> _Your goal_
Among the entries below, only the lines starting at the one with "#[local] Hint Resolve pres_se_route" and ending at the one with "Proof. split; [done|by", both included, are to be printed exactly.

━━━ Provided data ━━━

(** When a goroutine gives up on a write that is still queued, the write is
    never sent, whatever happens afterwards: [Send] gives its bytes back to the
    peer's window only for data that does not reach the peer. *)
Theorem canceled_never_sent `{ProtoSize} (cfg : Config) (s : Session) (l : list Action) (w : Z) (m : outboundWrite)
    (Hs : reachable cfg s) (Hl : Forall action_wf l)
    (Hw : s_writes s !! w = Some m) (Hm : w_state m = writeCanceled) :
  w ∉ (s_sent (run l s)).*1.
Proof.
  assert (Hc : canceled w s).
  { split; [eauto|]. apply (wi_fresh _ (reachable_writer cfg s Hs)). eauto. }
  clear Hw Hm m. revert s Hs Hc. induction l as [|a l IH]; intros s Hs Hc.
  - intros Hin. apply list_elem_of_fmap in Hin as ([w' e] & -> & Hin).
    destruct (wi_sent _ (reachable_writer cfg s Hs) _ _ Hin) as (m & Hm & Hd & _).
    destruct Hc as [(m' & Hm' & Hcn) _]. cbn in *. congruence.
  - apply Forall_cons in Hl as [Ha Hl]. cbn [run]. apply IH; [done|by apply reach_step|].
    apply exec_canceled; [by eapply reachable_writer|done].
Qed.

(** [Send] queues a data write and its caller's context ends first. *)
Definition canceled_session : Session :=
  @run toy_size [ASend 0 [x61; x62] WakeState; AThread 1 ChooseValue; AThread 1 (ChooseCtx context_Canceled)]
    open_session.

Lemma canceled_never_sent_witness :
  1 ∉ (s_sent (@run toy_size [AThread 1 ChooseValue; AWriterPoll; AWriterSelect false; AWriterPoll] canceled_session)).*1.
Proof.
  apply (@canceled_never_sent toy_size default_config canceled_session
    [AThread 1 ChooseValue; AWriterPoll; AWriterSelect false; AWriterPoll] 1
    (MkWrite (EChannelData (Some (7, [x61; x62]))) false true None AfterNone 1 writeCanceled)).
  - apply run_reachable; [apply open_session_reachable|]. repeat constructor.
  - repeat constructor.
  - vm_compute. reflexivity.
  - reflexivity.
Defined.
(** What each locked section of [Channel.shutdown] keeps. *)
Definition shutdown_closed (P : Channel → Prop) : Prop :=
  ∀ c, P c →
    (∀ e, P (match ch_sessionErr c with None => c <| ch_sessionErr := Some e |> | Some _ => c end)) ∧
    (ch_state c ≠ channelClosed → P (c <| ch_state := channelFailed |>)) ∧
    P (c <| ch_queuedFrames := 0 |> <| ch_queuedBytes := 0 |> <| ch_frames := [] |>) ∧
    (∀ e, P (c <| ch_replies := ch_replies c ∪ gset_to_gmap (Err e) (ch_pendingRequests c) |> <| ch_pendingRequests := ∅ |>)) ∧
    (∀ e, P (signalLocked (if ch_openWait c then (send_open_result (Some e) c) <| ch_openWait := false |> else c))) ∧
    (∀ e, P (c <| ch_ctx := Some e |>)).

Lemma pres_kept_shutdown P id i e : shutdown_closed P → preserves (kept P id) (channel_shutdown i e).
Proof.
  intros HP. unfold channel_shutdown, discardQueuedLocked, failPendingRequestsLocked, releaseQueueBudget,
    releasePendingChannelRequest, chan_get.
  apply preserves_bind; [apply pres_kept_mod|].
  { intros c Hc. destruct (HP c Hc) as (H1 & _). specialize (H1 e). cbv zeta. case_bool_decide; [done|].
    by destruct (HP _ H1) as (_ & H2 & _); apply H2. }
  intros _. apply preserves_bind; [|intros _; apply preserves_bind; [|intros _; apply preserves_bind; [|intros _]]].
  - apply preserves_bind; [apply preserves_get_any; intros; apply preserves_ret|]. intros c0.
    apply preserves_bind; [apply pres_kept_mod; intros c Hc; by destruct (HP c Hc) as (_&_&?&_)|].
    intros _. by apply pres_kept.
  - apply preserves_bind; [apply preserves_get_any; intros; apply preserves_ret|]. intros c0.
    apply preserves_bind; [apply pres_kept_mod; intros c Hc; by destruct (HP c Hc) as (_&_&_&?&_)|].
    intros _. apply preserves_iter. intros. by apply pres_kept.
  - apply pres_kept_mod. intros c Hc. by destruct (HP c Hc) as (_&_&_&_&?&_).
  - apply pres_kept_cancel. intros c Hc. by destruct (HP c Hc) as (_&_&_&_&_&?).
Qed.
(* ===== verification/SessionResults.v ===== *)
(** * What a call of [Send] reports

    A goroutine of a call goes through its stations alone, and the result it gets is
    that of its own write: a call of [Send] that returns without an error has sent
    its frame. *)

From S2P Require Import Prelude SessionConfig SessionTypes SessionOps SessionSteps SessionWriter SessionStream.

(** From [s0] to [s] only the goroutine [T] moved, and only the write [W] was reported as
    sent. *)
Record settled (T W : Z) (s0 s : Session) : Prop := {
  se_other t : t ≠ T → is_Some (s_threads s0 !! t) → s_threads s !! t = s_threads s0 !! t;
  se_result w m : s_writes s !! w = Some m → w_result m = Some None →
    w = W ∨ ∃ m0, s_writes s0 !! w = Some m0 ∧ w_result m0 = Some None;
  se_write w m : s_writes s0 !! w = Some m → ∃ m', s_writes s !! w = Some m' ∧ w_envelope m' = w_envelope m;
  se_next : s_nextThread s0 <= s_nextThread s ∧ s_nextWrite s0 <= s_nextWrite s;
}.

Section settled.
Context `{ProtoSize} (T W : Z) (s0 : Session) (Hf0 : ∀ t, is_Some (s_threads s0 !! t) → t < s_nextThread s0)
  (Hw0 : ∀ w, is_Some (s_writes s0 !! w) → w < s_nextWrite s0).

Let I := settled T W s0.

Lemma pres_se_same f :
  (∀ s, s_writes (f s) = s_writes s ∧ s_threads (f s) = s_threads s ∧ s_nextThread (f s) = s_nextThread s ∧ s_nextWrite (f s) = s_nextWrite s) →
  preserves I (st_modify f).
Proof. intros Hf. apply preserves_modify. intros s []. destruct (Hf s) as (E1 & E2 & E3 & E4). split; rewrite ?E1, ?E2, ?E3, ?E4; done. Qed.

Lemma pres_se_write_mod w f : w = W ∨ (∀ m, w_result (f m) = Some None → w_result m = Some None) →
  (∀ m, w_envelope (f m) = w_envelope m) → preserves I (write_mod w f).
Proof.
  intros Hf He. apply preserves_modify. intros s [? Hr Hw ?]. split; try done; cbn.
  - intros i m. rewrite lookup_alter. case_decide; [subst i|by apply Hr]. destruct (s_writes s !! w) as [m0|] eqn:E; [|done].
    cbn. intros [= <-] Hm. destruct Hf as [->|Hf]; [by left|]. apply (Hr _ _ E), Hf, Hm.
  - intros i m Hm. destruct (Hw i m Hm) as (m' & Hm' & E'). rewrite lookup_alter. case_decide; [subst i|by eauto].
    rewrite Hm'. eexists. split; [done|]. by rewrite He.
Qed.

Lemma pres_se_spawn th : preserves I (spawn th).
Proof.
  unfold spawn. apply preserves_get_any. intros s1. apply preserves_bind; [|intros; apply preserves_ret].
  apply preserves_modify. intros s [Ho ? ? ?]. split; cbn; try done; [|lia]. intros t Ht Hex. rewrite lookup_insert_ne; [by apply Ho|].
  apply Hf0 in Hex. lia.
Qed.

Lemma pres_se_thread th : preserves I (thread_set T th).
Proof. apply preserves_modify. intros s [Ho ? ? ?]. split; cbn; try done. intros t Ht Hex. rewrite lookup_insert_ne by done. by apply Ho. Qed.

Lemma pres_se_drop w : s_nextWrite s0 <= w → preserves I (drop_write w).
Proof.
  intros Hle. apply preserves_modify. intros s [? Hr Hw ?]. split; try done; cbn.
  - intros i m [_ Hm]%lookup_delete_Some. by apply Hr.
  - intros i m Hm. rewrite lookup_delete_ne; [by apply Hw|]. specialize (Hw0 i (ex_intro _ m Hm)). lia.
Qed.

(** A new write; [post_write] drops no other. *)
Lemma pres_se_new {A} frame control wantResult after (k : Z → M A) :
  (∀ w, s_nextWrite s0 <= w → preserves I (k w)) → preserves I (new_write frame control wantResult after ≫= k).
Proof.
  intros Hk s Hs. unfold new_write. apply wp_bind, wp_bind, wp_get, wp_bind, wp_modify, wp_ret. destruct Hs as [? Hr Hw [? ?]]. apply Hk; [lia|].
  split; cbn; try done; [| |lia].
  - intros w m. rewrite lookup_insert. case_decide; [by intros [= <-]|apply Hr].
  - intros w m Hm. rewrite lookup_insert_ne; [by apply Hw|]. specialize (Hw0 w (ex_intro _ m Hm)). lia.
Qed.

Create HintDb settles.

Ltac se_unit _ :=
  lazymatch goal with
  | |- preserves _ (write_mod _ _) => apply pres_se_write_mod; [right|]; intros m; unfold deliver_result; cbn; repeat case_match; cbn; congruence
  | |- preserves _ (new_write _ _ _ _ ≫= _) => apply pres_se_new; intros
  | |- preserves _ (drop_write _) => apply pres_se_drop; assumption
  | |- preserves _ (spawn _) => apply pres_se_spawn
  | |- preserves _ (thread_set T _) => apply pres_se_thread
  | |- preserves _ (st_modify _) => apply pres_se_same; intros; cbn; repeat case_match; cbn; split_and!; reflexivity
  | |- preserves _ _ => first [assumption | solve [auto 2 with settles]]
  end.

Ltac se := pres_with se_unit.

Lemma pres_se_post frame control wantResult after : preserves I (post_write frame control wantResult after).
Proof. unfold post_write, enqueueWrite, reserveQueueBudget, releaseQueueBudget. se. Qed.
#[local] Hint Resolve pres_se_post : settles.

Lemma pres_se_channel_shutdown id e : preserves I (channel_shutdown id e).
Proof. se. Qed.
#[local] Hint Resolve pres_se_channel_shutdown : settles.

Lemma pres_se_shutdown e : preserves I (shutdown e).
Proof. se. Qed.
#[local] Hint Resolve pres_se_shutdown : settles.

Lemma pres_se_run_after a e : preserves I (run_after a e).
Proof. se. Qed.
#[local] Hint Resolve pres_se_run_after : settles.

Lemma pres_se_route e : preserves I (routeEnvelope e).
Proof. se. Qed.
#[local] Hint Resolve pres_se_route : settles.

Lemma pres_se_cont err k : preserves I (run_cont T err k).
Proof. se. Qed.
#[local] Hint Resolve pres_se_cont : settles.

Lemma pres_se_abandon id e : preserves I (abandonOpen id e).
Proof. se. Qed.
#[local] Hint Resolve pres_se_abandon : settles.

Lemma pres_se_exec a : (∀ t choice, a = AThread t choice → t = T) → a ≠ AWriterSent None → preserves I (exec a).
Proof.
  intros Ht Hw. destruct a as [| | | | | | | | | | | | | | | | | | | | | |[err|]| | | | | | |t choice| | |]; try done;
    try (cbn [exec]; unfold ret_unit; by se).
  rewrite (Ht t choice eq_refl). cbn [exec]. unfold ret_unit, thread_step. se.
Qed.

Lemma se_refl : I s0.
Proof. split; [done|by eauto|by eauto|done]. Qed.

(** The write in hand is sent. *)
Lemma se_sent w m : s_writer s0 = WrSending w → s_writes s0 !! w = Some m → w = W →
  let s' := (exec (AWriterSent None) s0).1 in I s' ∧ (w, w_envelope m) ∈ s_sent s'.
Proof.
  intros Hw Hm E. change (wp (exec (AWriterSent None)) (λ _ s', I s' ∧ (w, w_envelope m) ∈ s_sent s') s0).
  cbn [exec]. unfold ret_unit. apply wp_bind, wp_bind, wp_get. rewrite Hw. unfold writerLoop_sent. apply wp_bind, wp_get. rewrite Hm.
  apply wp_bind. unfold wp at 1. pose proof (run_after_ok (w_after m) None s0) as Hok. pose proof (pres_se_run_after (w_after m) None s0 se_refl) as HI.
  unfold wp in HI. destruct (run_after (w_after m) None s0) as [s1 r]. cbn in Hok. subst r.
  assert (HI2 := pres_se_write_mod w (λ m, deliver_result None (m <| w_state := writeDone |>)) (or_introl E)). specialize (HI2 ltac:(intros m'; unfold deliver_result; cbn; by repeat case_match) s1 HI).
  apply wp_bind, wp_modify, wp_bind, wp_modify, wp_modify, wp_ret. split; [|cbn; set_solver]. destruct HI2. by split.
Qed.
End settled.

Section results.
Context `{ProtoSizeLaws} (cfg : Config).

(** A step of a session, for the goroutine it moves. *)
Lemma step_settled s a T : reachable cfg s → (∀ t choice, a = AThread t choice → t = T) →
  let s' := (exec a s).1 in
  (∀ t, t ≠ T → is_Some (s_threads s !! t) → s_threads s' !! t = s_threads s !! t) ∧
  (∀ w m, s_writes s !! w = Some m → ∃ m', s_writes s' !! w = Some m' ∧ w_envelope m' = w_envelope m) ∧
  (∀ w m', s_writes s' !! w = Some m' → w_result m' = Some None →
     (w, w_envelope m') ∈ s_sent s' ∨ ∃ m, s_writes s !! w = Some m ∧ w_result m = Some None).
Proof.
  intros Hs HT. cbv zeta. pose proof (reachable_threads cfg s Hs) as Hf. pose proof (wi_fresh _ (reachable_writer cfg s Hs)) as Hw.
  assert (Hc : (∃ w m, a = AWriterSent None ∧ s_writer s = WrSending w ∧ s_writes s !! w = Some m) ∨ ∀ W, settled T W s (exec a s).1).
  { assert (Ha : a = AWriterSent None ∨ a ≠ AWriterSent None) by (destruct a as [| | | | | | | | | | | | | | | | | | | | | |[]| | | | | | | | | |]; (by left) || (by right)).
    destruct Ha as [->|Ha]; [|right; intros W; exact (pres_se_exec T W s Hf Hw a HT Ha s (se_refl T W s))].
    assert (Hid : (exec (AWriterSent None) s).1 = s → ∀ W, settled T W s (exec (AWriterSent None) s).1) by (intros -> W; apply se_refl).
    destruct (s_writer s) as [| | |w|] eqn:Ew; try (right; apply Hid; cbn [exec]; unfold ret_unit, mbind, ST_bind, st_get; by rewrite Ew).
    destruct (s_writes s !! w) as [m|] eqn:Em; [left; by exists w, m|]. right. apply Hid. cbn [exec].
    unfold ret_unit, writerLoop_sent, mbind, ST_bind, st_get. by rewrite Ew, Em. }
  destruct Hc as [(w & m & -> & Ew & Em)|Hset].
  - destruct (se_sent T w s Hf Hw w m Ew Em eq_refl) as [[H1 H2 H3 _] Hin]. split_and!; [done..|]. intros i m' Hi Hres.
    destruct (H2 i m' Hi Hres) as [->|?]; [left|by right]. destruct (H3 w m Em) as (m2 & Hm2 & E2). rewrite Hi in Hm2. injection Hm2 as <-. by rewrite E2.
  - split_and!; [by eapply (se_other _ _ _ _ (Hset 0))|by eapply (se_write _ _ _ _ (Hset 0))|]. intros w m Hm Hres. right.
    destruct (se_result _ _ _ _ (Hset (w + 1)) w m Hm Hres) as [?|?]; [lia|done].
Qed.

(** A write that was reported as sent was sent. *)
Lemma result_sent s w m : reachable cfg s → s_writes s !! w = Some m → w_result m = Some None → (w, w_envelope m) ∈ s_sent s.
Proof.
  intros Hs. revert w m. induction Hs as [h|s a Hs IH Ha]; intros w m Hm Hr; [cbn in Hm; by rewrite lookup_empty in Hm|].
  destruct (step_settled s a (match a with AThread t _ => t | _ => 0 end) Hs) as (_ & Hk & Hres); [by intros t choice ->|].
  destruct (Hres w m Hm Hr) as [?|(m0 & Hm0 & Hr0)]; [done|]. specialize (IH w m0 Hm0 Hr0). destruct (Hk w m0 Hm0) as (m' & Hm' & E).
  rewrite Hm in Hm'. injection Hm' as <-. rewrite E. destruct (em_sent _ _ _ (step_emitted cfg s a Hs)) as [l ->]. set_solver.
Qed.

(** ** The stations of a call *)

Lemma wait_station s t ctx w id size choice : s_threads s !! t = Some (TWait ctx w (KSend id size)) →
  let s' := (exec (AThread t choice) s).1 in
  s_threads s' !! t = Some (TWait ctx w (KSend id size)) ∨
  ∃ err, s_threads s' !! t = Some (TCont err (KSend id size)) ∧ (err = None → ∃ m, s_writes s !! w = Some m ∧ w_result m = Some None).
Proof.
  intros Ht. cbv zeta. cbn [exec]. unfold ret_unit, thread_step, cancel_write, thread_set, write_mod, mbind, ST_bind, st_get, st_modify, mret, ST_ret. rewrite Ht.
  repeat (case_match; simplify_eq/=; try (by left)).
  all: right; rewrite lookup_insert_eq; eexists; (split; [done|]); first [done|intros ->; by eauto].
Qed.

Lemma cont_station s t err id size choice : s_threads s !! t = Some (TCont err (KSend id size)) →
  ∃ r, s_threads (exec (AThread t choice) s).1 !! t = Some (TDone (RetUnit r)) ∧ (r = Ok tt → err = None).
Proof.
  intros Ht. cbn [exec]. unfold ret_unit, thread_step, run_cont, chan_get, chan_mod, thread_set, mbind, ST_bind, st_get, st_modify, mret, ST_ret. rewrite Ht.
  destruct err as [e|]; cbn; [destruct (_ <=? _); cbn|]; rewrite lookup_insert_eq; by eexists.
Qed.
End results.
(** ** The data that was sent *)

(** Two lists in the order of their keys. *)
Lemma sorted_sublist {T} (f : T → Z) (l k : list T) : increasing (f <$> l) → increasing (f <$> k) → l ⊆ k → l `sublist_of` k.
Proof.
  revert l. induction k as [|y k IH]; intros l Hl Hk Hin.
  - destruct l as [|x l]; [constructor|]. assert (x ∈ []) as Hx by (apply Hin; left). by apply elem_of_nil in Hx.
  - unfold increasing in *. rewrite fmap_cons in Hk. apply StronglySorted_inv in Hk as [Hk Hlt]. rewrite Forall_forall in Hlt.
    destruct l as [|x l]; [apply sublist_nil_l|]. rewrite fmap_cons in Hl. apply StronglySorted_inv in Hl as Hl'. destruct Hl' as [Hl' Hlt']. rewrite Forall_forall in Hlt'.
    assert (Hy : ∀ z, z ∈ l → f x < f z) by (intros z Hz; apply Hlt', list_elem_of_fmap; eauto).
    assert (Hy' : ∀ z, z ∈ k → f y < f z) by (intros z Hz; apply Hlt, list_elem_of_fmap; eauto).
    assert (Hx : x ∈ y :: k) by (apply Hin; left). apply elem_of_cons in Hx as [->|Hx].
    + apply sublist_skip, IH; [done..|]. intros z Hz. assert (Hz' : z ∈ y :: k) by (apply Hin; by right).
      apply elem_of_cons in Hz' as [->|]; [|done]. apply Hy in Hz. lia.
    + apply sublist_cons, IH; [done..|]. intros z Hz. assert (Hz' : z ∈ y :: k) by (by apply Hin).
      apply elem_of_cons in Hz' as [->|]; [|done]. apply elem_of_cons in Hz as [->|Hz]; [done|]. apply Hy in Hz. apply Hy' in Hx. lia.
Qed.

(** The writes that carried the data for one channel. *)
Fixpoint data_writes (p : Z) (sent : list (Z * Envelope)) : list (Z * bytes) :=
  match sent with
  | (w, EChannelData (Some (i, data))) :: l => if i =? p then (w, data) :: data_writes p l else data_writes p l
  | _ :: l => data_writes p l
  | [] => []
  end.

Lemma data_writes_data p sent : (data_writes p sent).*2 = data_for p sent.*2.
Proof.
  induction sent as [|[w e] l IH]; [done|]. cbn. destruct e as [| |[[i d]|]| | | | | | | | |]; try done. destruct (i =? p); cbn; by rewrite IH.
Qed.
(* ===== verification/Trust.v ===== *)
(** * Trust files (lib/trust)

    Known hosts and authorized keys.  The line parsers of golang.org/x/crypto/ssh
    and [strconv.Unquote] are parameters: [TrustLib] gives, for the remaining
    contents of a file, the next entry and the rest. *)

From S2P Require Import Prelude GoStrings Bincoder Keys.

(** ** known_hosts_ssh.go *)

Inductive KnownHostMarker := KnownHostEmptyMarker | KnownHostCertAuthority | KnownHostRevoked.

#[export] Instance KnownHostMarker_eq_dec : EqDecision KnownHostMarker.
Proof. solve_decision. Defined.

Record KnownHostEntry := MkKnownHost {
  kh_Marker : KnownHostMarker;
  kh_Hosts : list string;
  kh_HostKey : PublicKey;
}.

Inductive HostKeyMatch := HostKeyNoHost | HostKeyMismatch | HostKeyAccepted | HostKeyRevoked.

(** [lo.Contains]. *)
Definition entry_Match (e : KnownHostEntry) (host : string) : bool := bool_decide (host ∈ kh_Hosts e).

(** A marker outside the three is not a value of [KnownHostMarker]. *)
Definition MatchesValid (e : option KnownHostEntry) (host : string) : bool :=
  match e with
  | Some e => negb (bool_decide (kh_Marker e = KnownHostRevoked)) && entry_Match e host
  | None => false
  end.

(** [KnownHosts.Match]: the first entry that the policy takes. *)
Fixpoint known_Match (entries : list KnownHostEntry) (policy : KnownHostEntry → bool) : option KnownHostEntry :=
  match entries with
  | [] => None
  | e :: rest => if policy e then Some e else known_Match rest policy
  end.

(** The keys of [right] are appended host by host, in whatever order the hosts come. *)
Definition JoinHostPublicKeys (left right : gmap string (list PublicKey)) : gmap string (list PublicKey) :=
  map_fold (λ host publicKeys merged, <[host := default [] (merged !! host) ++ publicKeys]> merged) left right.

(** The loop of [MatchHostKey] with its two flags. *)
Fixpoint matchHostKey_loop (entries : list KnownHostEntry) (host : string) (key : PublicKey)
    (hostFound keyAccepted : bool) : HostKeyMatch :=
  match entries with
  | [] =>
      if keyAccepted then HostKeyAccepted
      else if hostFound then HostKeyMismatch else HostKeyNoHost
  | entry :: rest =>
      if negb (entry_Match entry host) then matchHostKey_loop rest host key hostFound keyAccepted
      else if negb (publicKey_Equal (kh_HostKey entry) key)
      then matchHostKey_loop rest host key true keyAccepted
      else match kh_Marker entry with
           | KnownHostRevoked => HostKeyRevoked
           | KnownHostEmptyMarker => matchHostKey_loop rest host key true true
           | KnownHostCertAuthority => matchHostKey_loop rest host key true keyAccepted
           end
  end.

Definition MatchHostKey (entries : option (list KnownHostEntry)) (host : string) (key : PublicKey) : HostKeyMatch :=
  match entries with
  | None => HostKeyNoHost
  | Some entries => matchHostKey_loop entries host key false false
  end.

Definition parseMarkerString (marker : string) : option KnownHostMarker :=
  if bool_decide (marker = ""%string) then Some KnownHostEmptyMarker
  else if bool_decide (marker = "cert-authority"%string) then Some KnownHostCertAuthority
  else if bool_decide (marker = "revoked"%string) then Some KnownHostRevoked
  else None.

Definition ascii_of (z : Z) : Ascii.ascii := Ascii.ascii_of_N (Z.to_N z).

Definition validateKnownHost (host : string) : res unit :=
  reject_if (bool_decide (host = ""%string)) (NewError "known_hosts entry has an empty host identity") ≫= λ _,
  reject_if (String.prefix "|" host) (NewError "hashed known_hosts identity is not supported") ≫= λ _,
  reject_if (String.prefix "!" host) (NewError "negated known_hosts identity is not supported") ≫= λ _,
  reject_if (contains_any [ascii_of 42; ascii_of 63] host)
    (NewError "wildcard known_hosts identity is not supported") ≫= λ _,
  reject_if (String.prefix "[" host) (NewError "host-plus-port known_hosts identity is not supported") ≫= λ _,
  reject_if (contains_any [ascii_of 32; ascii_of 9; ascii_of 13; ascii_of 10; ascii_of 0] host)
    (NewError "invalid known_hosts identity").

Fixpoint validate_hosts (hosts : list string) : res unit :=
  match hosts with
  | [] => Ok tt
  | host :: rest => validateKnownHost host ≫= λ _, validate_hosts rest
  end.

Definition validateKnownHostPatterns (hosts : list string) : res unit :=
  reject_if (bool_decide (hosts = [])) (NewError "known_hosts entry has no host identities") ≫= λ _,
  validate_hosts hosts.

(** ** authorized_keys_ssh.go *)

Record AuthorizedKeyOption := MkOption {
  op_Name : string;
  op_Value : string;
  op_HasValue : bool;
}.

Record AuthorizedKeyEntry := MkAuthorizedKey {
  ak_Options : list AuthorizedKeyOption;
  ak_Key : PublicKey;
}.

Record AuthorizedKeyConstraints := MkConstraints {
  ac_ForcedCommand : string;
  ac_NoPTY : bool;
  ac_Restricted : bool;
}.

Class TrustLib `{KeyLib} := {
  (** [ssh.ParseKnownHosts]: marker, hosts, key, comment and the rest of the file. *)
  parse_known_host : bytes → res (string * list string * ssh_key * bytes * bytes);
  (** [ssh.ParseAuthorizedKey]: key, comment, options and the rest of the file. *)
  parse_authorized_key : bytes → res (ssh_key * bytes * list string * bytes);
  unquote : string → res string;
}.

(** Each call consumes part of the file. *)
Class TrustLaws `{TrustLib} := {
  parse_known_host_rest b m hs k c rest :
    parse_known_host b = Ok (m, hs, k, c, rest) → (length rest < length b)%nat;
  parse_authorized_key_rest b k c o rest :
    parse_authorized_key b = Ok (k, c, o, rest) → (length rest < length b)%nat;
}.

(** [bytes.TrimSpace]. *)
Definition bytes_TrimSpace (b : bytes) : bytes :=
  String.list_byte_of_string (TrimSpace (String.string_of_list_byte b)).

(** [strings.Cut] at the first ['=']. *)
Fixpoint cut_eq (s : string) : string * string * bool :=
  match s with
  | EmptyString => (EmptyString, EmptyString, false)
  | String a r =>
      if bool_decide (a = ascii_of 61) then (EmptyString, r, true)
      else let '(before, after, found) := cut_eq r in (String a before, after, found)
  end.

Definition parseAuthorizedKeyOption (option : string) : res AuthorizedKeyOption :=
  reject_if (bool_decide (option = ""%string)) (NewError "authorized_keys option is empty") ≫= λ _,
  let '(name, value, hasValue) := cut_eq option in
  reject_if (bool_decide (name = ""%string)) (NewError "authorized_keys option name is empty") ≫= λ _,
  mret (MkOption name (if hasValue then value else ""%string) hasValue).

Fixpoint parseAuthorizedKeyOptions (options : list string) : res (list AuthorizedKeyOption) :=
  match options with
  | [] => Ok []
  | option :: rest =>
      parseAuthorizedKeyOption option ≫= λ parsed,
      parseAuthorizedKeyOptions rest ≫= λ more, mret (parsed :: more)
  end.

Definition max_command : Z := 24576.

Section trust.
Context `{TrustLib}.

━━━

> _Answer to the exercise_
#[local] Hint Resolve pres_se_route : settles.

Lemma pres_se_cont err k : preserves I (run_cont T err k).
Proof. se. Qed.
#[local] Hint Resolve pres_se_cont : settles.

Lemma pres_se_abandon id e : preserves I (abandonOpen id e).
Proof. se. Qed.
#[local] Hint Resolve pres_se_abandon : settles.

Lemma pres_se_exec a : (∀ t choice, a = AThread t choice → t = T) → a ≠ AWriterSent None → preserves I (exec a).
Proof.
  intros Ht Hw. destruct a as [| | | | | | | | | | | | | | | | | | | | | |[err|]| | | | | | |t choice| | |]; try done;
    try (cbn [exec]; unfold ret_unit; by se).
  rewrite (Ht t choice eq_refl). cbn [exec]. unfold ret_unit, thread_step. se.
Qed.

Lemma se_refl : I s0.
Proof. split; [done|by eauto|by eauto|done]. Qed.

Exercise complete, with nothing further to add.